Exercise goal
Scan the data for "written" and copy the lines it appears in.

** Opening Data provided block **

(* ===== verification/ByteOrder.v ===== *)
(** * Byte order helpers ([utils/src/byte_order.rs])

    The macro-generated readers copy at most [size] bytes of the input into a
    zeroed array and decode it; the writers encode the value and copy as many
    bytes as the buffer holds.  Both loops [zip], so a short buffer is legal
    and silently truncates. *)

From S2P Require Import Prelude.

Module ByteOrder.

(** [generate_read_fn!]: the zero-initialised array filled from [input]. *)
Definition read_array (size : nat) (input : list byte) : list byte :=
  take size input ++ replicate (size - length input) 0.

Definition read_le (size : nat) (input : list byte) : Z := le_val (read_array size input).

Definition read_be (size : nat) (input : list byte) : Z := le_val (rev (read_array size input)).

(** [generate_write_fn!]: the pairwise copy into [buf]. *)
Definition write_array (buf src : list byte) : list byte :=
  take (length buf) src ++ drop (length src) buf.

Definition write_le (size : nat) (buf : list byte) (n : Z) : list byte :=
  write_array buf (le_bytes size n).

Definition write_be (size : nat) (buf : list byte) (n : Z) : list byte :=
  write_array buf (rev (le_bytes size n)).

Definition read_le_u16 (input : list byte) : Z := read_le 2 input.
Definition read_le_u32 (input : list byte) : Z := read_le 4 input.
Definition read_le_u64 (input : list byte) : Z := read_le 8 input.
Definition read_be_u16 (input : list byte) : Z := read_be 2 input.
Definition read_be_u32 (input : list byte) : Z := read_be 4 input.
Definition write_le_u16 (buf : list byte) (n : Z) : list byte := write_le 2 buf n.
Definition write_le_u32 (buf : list byte) (n : Z) : list byte := write_le 4 buf n.
Definition write_le_u64 (buf : list byte) (n : Z) : list byte := write_le 8 buf n.
Definition write_be_u16 (buf : list byte) (n : Z) : list byte := write_be 2 buf n.
Definition write_be_u32 (buf : list byte) (n : Z) : list byte := write_be 4 buf n.

(** The [i32] variants work on [i8] buffers: bytes are reinterpreted. *)
Definition read_le_i32 (input : list Z) : Z :=
  to_signed 32 (read_le 4 (map (wrap 8) input)).
Definition write_le_i32 (buf : list Z) (n : Z) : list Z :=
  write_array buf (map (to_signed 8) (le_bytes 4 (wrap 32 n))).

(** ** Lemmas *)

Lemma length_write_array buf src : length (write_array buf src) = length buf.
Proof. unfold write_array. rewrite length_app, length_take, length_drop. lia. Qed.

Lemma length_write_le size buf n : length (write_le size buf n) = length buf.
Proof. apply length_write_array. Qed.

Lemma write_array_full buf src :
  (length src <= length buf)%nat -> write_array buf src = src ++ drop (length src) buf.
Proof. intros. unfold write_array. by rewrite take_ge. Qed.

Lemma read_array_full size input :
  (size <= length input)%nat -> read_array size input = take size input.
Proof.
  intros. unfold read_array. replace (size - length input)%nat with O by lia.
  apply app_nil_r.
Qed.

Lemma length_read_array size input : length (read_array size input) = size.
Proof. unfold read_array. rewrite length_app, length_take, length_replicate. lia. Qed.

Lemma read_array_ok size input : bytes_ok input -> bytes_ok (read_array size input).
Proof.
  intros. apply Forall_app; split; [by apply Forall_take|].
  apply Forall_replicate. unfold fits; lia.
Qed.

Lemma read_le_fits size input :
  bytes_ok input -> fits (8 * Z.of_nat size) (read_le size input).
Proof.
  intros H. unfold read_le, fits.
  pose proof (le_val_bound _ (read_array_ok size _ H)) as Hb.
  by rewrite length_read_array in Hb.
Qed.

(** Reading back a written value: the low [8 * size] bits survive. *)
Lemma read_write_le size buf n :
  (size <= length buf)%nat -> read_le size (write_le size buf n) = wrap (8 * Z.of_nat size) n.
Proof.
  intros. unfold read_le, write_le.
  rewrite read_array_full by (rewrite length_write_array; done).
  rewrite write_array_full by (rewrite length_le_bytes; done).
  rewrite take_app_le by (rewrite length_le_bytes; done).
  rewrite take_ge by (rewrite length_le_bytes; done). apply le_val_le_bytes.
Qed.

Lemma read_write_be size buf n :
  (size <= length buf)%nat -> read_be size (write_be size buf n) = wrap (8 * Z.of_nat size) n.
Proof.
  intros. unfold read_be, write_be.
  rewrite read_array_full by (rewrite length_write_array; done).
  rewrite write_array_full by (rewrite length_rev, length_le_bytes; done).
  rewrite take_app_le by (rewrite length_rev, length_le_bytes; done).
  rewrite take_ge by (rewrite length_rev, length_le_bytes; done).
  rewrite rev_involutive. apply le_val_le_bytes.
Qed.

Lemma write_le_splice size buf off n :
  (off + size <= length buf)%nat ->
  take off buf ++ write_le size (drop off buf) n = splice buf off (le_bytes size n).
Proof.
  intros. rewrite splice_in by (rewrite length_le_bytes; done).
  unfold write_le. rewrite write_array_full by (rewrite length_le_bytes, length_drop; lia).
  by rewrite drop_drop.
Qed.

Lemma read_le_slice size buf off :
  (off + size <= length buf)%nat -> read_le size (drop off buf) = le_val (slice buf off size).
Proof. intros. unfold read_le. rewrite read_array_full by (rewrite length_drop; lia). done. Qed.

(** A value of [size] bytes written little endian into a buffer that can
    hold it is read back unchanged by the matching reader, and the same holds
    for the big endian pair; bytes past the first [size] are untouched. *)
Theorem byte_order_roundtrip (size : nat) (buf : list byte) (n : Z) :
  (size <= length buf)%nat -> fits (8 * Z.of_nat size) n ->
  read_le size (write_le size buf n) = n /\
  read_be size (write_be size buf n) = n /\
  drop size (write_le size buf n) = drop size buf /\
  length (write_le size buf n) = length buf.
Proof.
  intros Hl Hn. rewrite read_write_le, read_write_be, length_write_le by done.
  rewrite !wrap_small by done. repeat split; try done.
  unfold write_le. rewrite write_array_full by (rewrite length_le_bytes; done).
  rewrite drop_app_ge by (rewrite length_le_bytes; done).
  by rewrite length_le_bytes, Nat.sub_diag.
Qed.

Lemma byte_order_roundtrip_witness :
  read_le 2 (write_le 2 [7; 7; 7] 0xabcd) = 0xabcd /\ write_le 2 [7; 7; 7] 0xabcd = [0xcd; 0xab; 7].
Proof.
  split; [|reflexivity].
  apply (byte_order_roundtrip 2 [7; 7; 7] 0xabcd); [simpl; lia|split; vm_compute; congruence].
Defined.

End ByteOrder.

** Closing Data provided block **

Answer to this task
(** Reading back a written value: the low [8 * size] bits survive. *)
(** A value of [size] bytes written little endian into a buffer that can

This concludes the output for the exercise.